* _The problem_
Return, word for word, only the lines of the data below that lie between the line with "(P:=None = None)) by done." and the line with "rewrite (decide_False (P:=None = c))", those two lines included.

* _Material provided_
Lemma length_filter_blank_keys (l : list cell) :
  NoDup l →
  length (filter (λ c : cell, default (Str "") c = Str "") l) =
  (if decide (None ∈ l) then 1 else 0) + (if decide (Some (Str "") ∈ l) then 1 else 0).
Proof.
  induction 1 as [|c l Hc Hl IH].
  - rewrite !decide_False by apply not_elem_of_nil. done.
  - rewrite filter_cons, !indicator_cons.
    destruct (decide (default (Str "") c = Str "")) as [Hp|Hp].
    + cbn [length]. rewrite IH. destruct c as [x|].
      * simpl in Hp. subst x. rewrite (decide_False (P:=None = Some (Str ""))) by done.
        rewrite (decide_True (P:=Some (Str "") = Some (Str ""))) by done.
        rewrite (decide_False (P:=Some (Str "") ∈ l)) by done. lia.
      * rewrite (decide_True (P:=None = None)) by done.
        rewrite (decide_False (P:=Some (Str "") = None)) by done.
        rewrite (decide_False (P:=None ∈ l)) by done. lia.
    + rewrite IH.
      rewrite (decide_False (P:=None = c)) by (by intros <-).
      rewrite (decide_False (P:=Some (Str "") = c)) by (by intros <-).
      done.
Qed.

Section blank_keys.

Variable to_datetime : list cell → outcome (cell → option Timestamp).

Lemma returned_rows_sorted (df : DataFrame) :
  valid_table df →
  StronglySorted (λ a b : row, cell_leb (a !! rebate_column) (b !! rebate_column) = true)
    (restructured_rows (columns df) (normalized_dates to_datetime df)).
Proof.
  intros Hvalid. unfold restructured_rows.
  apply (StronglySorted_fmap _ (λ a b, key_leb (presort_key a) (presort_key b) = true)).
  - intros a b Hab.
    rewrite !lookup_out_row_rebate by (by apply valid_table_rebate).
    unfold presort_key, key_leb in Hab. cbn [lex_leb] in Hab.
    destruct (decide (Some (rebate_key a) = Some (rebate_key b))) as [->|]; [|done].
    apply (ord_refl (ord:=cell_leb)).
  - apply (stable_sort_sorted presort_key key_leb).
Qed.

==

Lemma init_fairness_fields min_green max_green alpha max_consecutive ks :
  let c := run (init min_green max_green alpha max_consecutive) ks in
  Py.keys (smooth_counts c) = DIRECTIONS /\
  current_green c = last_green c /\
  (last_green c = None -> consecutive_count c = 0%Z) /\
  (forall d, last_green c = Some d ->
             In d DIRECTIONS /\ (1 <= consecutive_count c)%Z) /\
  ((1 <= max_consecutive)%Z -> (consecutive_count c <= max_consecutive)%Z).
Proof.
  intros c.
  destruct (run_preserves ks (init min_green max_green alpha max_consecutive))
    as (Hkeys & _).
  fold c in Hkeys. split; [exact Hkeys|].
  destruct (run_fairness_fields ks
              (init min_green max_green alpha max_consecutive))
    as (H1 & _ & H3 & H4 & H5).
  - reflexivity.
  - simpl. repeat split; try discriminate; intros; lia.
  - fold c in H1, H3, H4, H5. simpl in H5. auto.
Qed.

* _Answer to this task_
      * rewrite (decide_True (P:=None = None)) by done.
        rewrite (decide_False (P:=Some (Str "") = None)) by done.
        rewrite (decide_False (P:=None ∈ l)) by done. lia.
    + rewrite IH.
      rewrite (decide_False (P:=None = c)) by (by intros <-).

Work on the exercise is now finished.